[Saved entries]
◆ ◆ ◆

(** C6: for a request whose filesystem type is swap, the handler adds at
    most the boot partition and then the user's partition, and the call for
    the user's partition passes no mount point (and no flag), whatever the
    request holds under 'mountpoint'; the call is made whenever the body of
    the [try] statement ends without an exception. *)
Theorem swap_partition_has_no_mountpoint
    {D} `{Blockdev D} o efi bootable disk (d : D)
    (spec : gmap string pyval) tr :
  spec !! "fstype" = Some (VStr "swap") →
  let s' := (add_disk_partition_handler o efi bootable disk
               (start d spec tr)).2 in
  ∃ boot user,
    add_partition_calls (trace s') = add_partition_calls tr ++ boot ++ user
    ∧ (boot = [] ∨ boot = [uefi_partition] ∨ boot = [bios_partition])
    ∧ (user = []
       ∨ ∃ partnum size,
           user = [ {| kw_partnum := partnum;
                       kw_size := size;
                       kw_fstype := VStr "swap";
                       kw_mountpoint := None;
                       kw_flag := None |} ])
    ∧ ((add_disk_partition_try o efi bootable (start d spec tr)).1 = Ok tt →
       user ≠ []).
Proof.
  intros Hft s'. subst s'.
  assert (Hplain : ∀ b' d' spec' tr',
    needs_boot_partition b' d' = false →
    spec' !! "fstype" = Some (VStr "swap") →
    ∃ user,
      add_partition_calls
        (trace (add_disk_partition_try o efi b' (start d' spec' tr')).2)
      = add_partition_calls tr' ++ user
      ∧ (user = []
         ∨ ∃ partnum size,
             user = [ {| kw_partnum := partnum;
                         kw_size := size;
                         kw_fstype := VStr "swap";
                         kw_mountpoint := None;
                         kw_flag := None |} ])
      ∧ ((add_disk_partition_try o efi b' (start d' spec' tr')).1 = Ok tt →
         user ≠ [])).
  { intros b' d' spec' tr' Hc' Hft'.
    destruct (add_disk_partition_try_plain_cases o efi b' d' spec' tr' Hc')
      as [(k & _ & ->) | (kw & _ & _ & Kft & Kfl & Kmp & ->)].
    - exists []. cbn. rewrite app_nil_r. split; [done |]. split; [by left |].
      intros [=].
    - exists [kw]. cbn [snd start trace]. rewrite add_partition_calls_app.
      split; [done |]. split; [| done].
      right. exists (kw_partnum kw), (kw_size kw).
      rewrite Hft' in Kft. injection Kft as Kft.
      rewrite <- Kft in Kmp. cbn in Kmp.
      destruct kw; cbn in *. by subst. }
  destruct (needs_boot_partition bootable d) eqn:Hc.
  - destruct (add_disk_partition_try_boot_cases o efi bootable d spec tr Hc)
      as [(e & d1 & Hrun) | (sa & d1 & bytes & bytes' & _ & _ & _ & Hrun)].
    + exists [boot_partition o efi], [].
      destruct (add_disk_partition_handler_calls o efi bootable disk _ _ _ Hrun)
        as [-> _].
      rewrite Hrun. cbn [fst snd start trace].
      rewrite add_partition_calls_app. split; [done |].
      split; [| split; [by left | intros [=]]].
      unfold boot_partition. destruct (is_uefi o efi); auto.
    + destruct (Hplain (VBool true) d1
                  (<["partnum" := VInt 2]> (<["bytes" := bytes']> spec))
                  (tr ++ [AddPartition (boot_partition o efi)]) eq_refl)
        as (user & Hcalls & Huser & Hok); [by simplify_map_eq |].
      exists [boot_partition o efi], user.
      rewrite <- Hrun in Hcalls, Hok.
      destruct (add_disk_partition_try o efi bootable (start d spec tr))
        as [r s1] eqn:Hbody.
      destruct (add_disk_partition_handler_calls o efi bootable disk _ _ _
                  Hbody) as [-> _].
      cbn [fst snd] in *. rewrite Hcalls, add_partition_calls_app.
      split; [by rewrite <- app_assoc |].
      split; [| done].
      unfold boot_partition. destruct (is_uefi o efi); auto.
  - destruct (Hplain bootable d spec tr Hc Hft) as (user & Hcalls & Huser & Hok).
    exists [], user.
    destruct (add_disk_partition_try o efi bootable (start d spec tr))
      as [r s1] eqn:Hbody.
    destruct (add_disk_partition_handler_calls o efi bootable disk _ _ _
                Hbody) as [-> _].
    cbn [fst snd] in *. rewrite Hcalls. split; [done |]. split; [by left | done].
Qed.

Lemma swap_partition_has_no_mountpoint_witness :
  let spec := request (2 * GiB) "swap" (VStr "/mnt/swap") in
  let s' := (add_disk_partition_handler no_opts true (VBool false) "sda"
               (start sda spec [])).2 in
  ∃ boot user,
    add_partition_calls (trace s') = add_partition_calls [] ++ boot ++ user
    ∧ (boot = [] ∨ boot = [uefi_partition] ∨ boot = [bios_partition])
    ∧ (user = []
       ∨ ∃ partnum size,
           user = [ {| kw_partnum := partnum;
                       kw_size := size;
                       kw_fstype := VStr "swap";
                       kw_mountpoint := None;
                       kw_flag := None |} ])
    ∧ ((add_disk_partition_try no_opts true (VBool false)
          (start sda spec [])).1 = Ok tt →
       user ≠ []).
Proof.
  apply (swap_partition_has_no_mountpoint no_opts true (VBool false) "sda"
           sda (request (2 * GiB) "swap" (VStr "/mnt/swap")) []).
  vm_compute; reflexivity.
Defined.

(** C3, as the code has it: when the body of the [try] statement raises,
    the handler does not raise; it logs the exception and emits
    'filesystem:add-disk-partition' for the disk, and the disk and the
    request are left as they were when the exception was raised: nothing is
    undone. They are as before the call when no boot partition was needed
    and [add_partition] leaves the disk alone when it raises. *)
Theorem exception_logged_and_signalled
    {D} `{Blockdev D} o efi bootable disk (d : D)
    (spec : gmap string pyval) tr e s1 :
  add_disk_partition_try o efi bootable (start d spec tr) = (Raise e, s1) →
  let run := add_disk_partition_handler o efi bootable disk (start d spec tr) in
  run.1 = Ok VNone
  ∧ world run.2 = world s1
  ∧ (∃ post,
       trace run.2
       = trace s1 ++
         [LogException "Failed to add disk partition" e;
          EmitSignal "filesystem:add-disk-partition" [VStr disk]] ++ post)
  ∧ (needs_boot_partition bootable d = false →
     (∀ kw e' d', add_partition kw d = (Raise e', d') → d' = d) →
     world run.2 = {| aw_disk := d; aw_spec := spec |}).
Proof.
  intros Hbody run. subst run.
  rewrite add_disk_partition_handler_unfold, Hbody. cbn [fst snd world trace].
  split; [done |]. split; [done |]. split; [by eexists |].
  intros Hc Hatomic.
  destruct (add_disk_partition_try_plain_cases o efi bootable d spec tr Hc)
    as [(k & _ & Hrun) | (kw & _ & _ & _ & _ & _ & Hrun)];
    rewrite Hrun in Hbody.
  - by injection Hbody as _ <-.
  - destruct (add_partition kw d) as [[v|e'] d'] eqn:Hadd;
      cbn [fst snd] in Hbody; [done |].
    injection Hbody as _ <-. by rewrite (Hatomic _ _ _ Hadd).
Qed.

Lemma exception_logged_and_signalled_witness :
  let spec := request (2 * GiB) "ext4" (VStr "/") in
  let s1 := (add_disk_partition_try no_opts true (VBool true)
               (start sdc spec [])).2 in
  let run := add_disk_partition_handler no_opts true (VBool true) "sdc"
               (start sdc spec []) in
  run.1 = Ok VNone
  ∧ world run.2 = world s1
  ∧ (∃ post,
       trace run.2
       = trace s1 ++
         [LogException "Failed to add disk partition"
            (PlanningError InsufficientSpace);
          EmitSignal "filesystem:add-disk-partition" [VStr "sdc"]] ++ post)
  ∧ (needs_boot_partition (VBool true) sdc = false →
     (∀ kw e' d', add_partition kw sdc = (Raise e', d') → d' = sdc) →
     world run.2 = {| aw_disk := sdc; aw_spec := spec |}).
Proof.
  apply (exception_logged_and_signalled no_opts true (VBool true) "sdc" sdc
           (request (2 * GiB) "ext4" (VStr "/")) []
           (PlanningError InsufficientSpace)).
  vm_compute; reflexivity.
Defined.

(** C3, where all-or-nothing fails: on an empty gpt disk of 1 GiB, with
    UEFI and a request of 2 GiB, the user's partition does not fit after the
    boot partition was added. The boot partition stays on the disk and the
    request stays adjusted, and after the signal that returns to the entry
    screen the handler goes on to log success and to emit
    'filesystem:show-disk-partition'. *)
Lemma failed_partition_keeps_boot_partition :
  let spec := request (2 * GiB) "ext4" (VStr "/") in
  let run := add_disk_partition_handler no_opts true (VBool false) "sdc"
               (start sdc spec []) in
  trace run.2
  = [AddPartition uefi_partition;
     AddPartition {| kw_partnum := VInt 2;
                     kw_size := VInt (2 * GiB - 512 * 1024 * 1024);
                     kw_fstype := VStr "ext4";
                     kw_mountpoint := Some (VStr "/");
                     kw_flag := None |};
     LogException "Failed to add disk partition"
       (PlanningError InsufficientSpace);
     EmitSignal "filesystem:add-disk-partition" [VStr "sdc"];
     LogInfo "Successfully added partition";
     EmitSignal "filesystem:show-disk-partition" [VStr "sdc"]]
  ∧ SpecDisk.d_partitions (aw_disk (world run.2))
    = [ {| SpecDisk.p_number := VInt 1;
           SpecDisk.p_size := 512 * 1024 * 1024;
           SpecDisk.p_fstype := VStr "fat32";
           SpecDisk.p_mountpoint := VStr "/boot/efi";
           SpecDisk.p_flag := VStr "bios_grub" |} ]
  ∧ aw_disk (world run.2) ≠ sdc
  ∧ aw_spec (world run.2) !! "bytes" = Some (VInt (2 * GiB - 512 * 1024 * 1024))
  ∧ aw_spec (world run.2) !! "partnum" = Some (VInt 2)
  ∧ spec !! "bytes" = Some (VInt (2 * GiB))
  ∧ spec !! "partnum" = Some (VInt 1).
Proof.
  vm_compute. repeat split; try reflexivity. intros [=].
Qed.

(** ** Insufficient space, on the disk model of the spec *)

(** On the disk model of the spec, a partition that is too large or of
    negative size is refused and the disk stays as it was. *)
Lemma disk_add_partition_insufficient kw (d : SpecDisk.disk) size :
  kw_size kw = VInt size →
  size < 0 ∨ SpecDisk.d_freespace d < size →
  SpecDisk.disk_add_partition kw d = (Raise (PlanningError InsufficientSpace), d).
Proof.
  intros Hsz Hbad. unfold SpecDisk.disk_add_partition. rewrite Hsz. cbn.
  assert ((size <? 0) || (SpecDisk.d_freespace d <? size) = true) as ->; [| done].
  apply orb_true_iff. rewrite !Z.ltb_lt. lia.
Qed.

(** Otherwise it is added and its size is reported. *)
Lemma disk_add_partition_fits kw (d : SpecDisk.disk) size :
  kw_size kw = VInt size →
  0 ≤ size ≤ SpecDisk.d_freespace d →
  ∃ d1,
    SpecDisk.disk_add_partition kw d = (Ok (VInt size), d1)
    ∧ SpecDisk.d_freespace d1 = SpecDisk.d_freespace d - size
    ∧ SpecDisk.d_partitions d1
      = SpecDisk.d_partitions d ++ [SpecDisk.new_partition kw size].
Proof.
  intros Hsz Hfit. unfold SpecDisk.disk_add_partition. rewrite Hsz. cbn.
  assert ((size <? 0) || (SpecDisk.d_freespace d <? size) = false) as ->.
  { apply orb_false_iff. rewrite !Z.ltb_ge. lia. }
  by eexists.
Qed.
(** The answer to a response, read off its status and its JSON. *)
Lemma after_post_response (resp : response) :
  fst (after (Ok resp) [])
  = match resp_json resp with
    | Raise e =>
        if subclass (exn_class_of e) JSONDecodeError
        then Ok (mkResponse false "Invalid JSON response from server" None)
        else Ok (mkResponse false (failure_message e) None)
    | Ok data =>
        if (status_code resp =? 200)%Z then
          match fst (unwrap_result data []) with
          | Ok (Some r) => Ok r
          | Ok None =>
              Ok (mkResponse false "Invalid response format from API" None)
          | Raise e => Ok (mkResponse false (failure_message e) None)
          end
        else
          match py_get data "error" (PDict []) with
          | Ok err =>
              match py_get err "message" (PStr "Unknown error") with
              | Ok v =>
                  Ok (mkResponse false
                        ("API Error: " ++ py_str float_repr py_repr v) None)
              | Raise e => Ok (mkResponse false (failure_message e) None)
              end
          | Raise e => Ok (mkResponse false (failure_message e) None)
          end
    end.
Proof.
  unfold after, after_post, read_response, add_handlers.
  eff_red.
  destruct (resp_json resp) as [data|e]; cbv beta iota.
  - destruct (status_code resp =? 200)%Z.
    + match goal with |- context [unwrap_result data ?t] =>
        rewrite <- (unwrap_result_answer data t);
        destruct (unwrap_result data t) as [[[r|]|e] tr1]
      end; try reflexivity.
      cbn [fst]. caught_by_handlers e.
    + destruct (py_get data "error" (PDict [])) as [err|e];
        [|caught_by_handlers e].
      destruct (py_get err "message" (PStr "Unknown error")) as [v|e];
        [reflexivity | caught_by_handlers e].
  - cbn [select].
    destruct (subclass (exn_class_of e) JSONDecodeError); [reflexivity|].
    caught_by_handlers e.
Qed.

(** X3: the answer of [add_numbers] to a response depends on its status
    code and its parsed JSON only: not on the headers or the raw text,
    and not on the operands, the credentials or the events so far. *)
Theorem add_numbers_answer_from_status_and_json
  s1 a1 b1 t1 r1 s2 a2 b2 t2 r2 :
  configured s1 = true ->
  configured s2 = true ->
  requests_post (add_request s1 a1 b1) = Ok r1 ->
  requests_post (add_request s2 a2 b2) = Ok r2 ->
  status_code r1 = status_code r2 ->
  resp_json r1 = resp_json r2 ->
  fst (add s1 a1 b1 t1) = fst (add s2 a2 b2 t2).
Proof.
  intros H1 H2 Hp1 Hp2 Hst Hjs.
  rewrite (add_numbers_after_send s1 a1 b1 t1 H1), Hp1.
  rewrite (add_numbers_after_send s2 a2 b2 t2 H2), Hp2.
  rewrite (after_post_answer (Ok r1)), (after_post_answer (Ok r2)).
  rewrite !after_post_response.
  now rewrite Hst, Hjs.
Qed.

Lemma after_post_raise (e : exn) :
  fst (after (Raise e) []) = Ok (mkResponse false (failure_message e) None).
Proof.
  unfold after, after_post, add_handlers. eff_red. caught_by_handlers e.
Qed.

Lemma unwrap_result_success (data : pyval) (r : AddNumbersResponse) :
  fst (unwrap_result data []) = Ok (Some r) ->
  exists d v f,
    data = PDict d
    /\ nested_result (PDict d) = Some v
    /\ is_int_or_float v = true
    /\ py_float v = Ok f
    /\ r = mkResponse true "Addition successful" (Some f).
Proof.
  destruct data as [| | | |s|l|d]; try discriminate.
  - unfold unwrap_result. eff_red. cbn [py_contains py_getitem].
    destruct (Text.contains "result" s); discriminate.
  - unfold unwrap_result. eff_red. cbn [py_contains py_getitem].
    destruct (existsb (is_str "result") l); discriminate.
  - rewrite unwrap_result_object.
    destruct (nested_result (PDict d)) as [v|] eqn:Hn; [|discriminate].
    destruct (is_int_or_float v) eqn:Hv; [|discriminate].
    destruct (py_float v) as [f|e] eqn:Hf; [|discriminate].
    intros E. injection E as <-. now exists d, v, f.
Qed.

(** X4: [add_numbers] reports success only for a configured client whose
    request was answered with status 200 and a JSON object whose
    [result.result] is an [int], [float] or [bool] that [float] converts;
    the response then carries that float and "Addition successful". *)
Theorem add_numbers_success_only_if self num1 num2 tr r :
  fst (add self num1 num2 tr) = Ok r ->
  success r = true ->
  configured self = true
  /\ exists resp d v f,
       requests_post (add_request self num1 num2) = Ok resp
       /\ status_code resp = 200%Z
       /\ resp_json resp = Ok (PDict d)
       /\ nested_result (PDict d) = Some v
       /\ is_int_or_float v = true
       /\ py_float v = Ok f
       /\ r = mkResponse true "Addition successful" (Some f).
Proof.
  intros Hr Hs.
  destruct (configured self) eqn:Hconf.
  2:{ unfold add, add_numbers in Hr. rewrite Hconf in Hr.
      injection Hr as <-. discriminate. }
  split; [reflexivity|].
  rewrite (add_numbers_after_send self num1 num2 tr Hconf) in Hr.
  rewrite after_post_answer in Hr.
  destruct (requests_post (add_request self num1 num2)) as [resp|e].
  2:{ rewrite after_post_raise in Hr. injection Hr as <-. discriminate. }
  rewrite after_post_response in Hr.
  destruct (resp_json resp) as [data|e] eqn:Hjson.
  2:{ destruct (subclass (exn_class_of e) JSONDecodeError);
        injection Hr as <-; discriminate. }
  destruct (status_code resp =? 200)%Z eqn:Hst.
  2:{ destruct (py_get data "error" (PDict [])) as [err|e];
        [|injection Hr as <-; discriminate].
      destruct (py_get err "message" (PStr "Unknown error"));
        injection Hr as <-; discriminate. }
  apply Z.eqb_eq in Hst.
  destruct (fst (unwrap_result data [])) as [[r'|]|e] eqn:Hu;
    try (injection Hr as <-; discriminate).
  injection Hr as ->.
  destruct (unwrap_result_success data r Hu) as (d & v & f & -> & H).
  now exists resp, d, v, f.
Qed.

Lemma unwrap_result_message (data : pyval) :
  ensures (unwrap_result data)
    (fun early => match early with
                  | Some r => outcome_message (success r) (message r)
                  | None => True
                  end).
Proof.
  unfold unwrap_result. repeat ensures_step; first [exact I | constructor].
Qed.

Lemma add_numbers_message_forms self num1 num2 :
  ensures (add self num1 num2)
    (fun r => outcome_message (success r) (message r)).
Proof.
  unfold add, add_numbers, read_response, add_handlers.
  destruct (negb (configured self)); [apply ensures_ret; constructor|].
  apply ensures_try.
  - do 6 (apply ensures_bind; intros ?).
    apply ensures_bind_with
      with (P := fun p => match p with
                          | inl r => outcome_message (success r) (message r)
                          | inr _ => True
                          end).
    + apply ensures_try.
      * repeat ensures_step; exact I.
      * intros e h Hs. simpl in Hs.
        destruct (subclass (exn_class_of e) JSONDecodeError);
          [|discriminate].
        injection Hs as <-. repeat ensures_step; constructor.
    + intros [r|data] Hp; [now apply ensures_ret|].
      destruct (status_code a1 =? 200)%Z.
      * apply ensures_bind_with with (1 := unwrap_result_message data).
        intros [r|] Hr; apply ensures_ret; [exact Hr | constructor].
      * repeat ensures_step; constructor.
  - intros e h Hs. simpl in Hs.
    destruct (subclass (exn_class_of e) RequestException).
    + injection Hs as <-. repeat ensures_step; constructor.
    + rewrite subclass_Exception in Hs. injection Hs as <-.
      repeat ensures_step; constructor.
Qed.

◆ ◆ ◆

● **REQUIREMENT**
Transcribe the records above from the line holding "configured s2 = true ->" down to the line holding "intros H1 H2 Hp1 Hp2 Hst Hjs.", inclusive, without adding anything.

● **WRITTEN ANSWER**
  configured s2 = true ->
  requests_post (add_request s1 a1 b1) = Ok r1 ->
  requests_post (add_request s2 a2 b2) = Ok r2 ->
  status_code r1 = status_code r2 ->
  resp_json r1 = resp_json r2 ->
  fst (add s1 a1 b1 t1) = fst (add s2 a2 b2 t2).
Proof.
  intros H1 H2 Hp1 Hp2 Hst Hjs.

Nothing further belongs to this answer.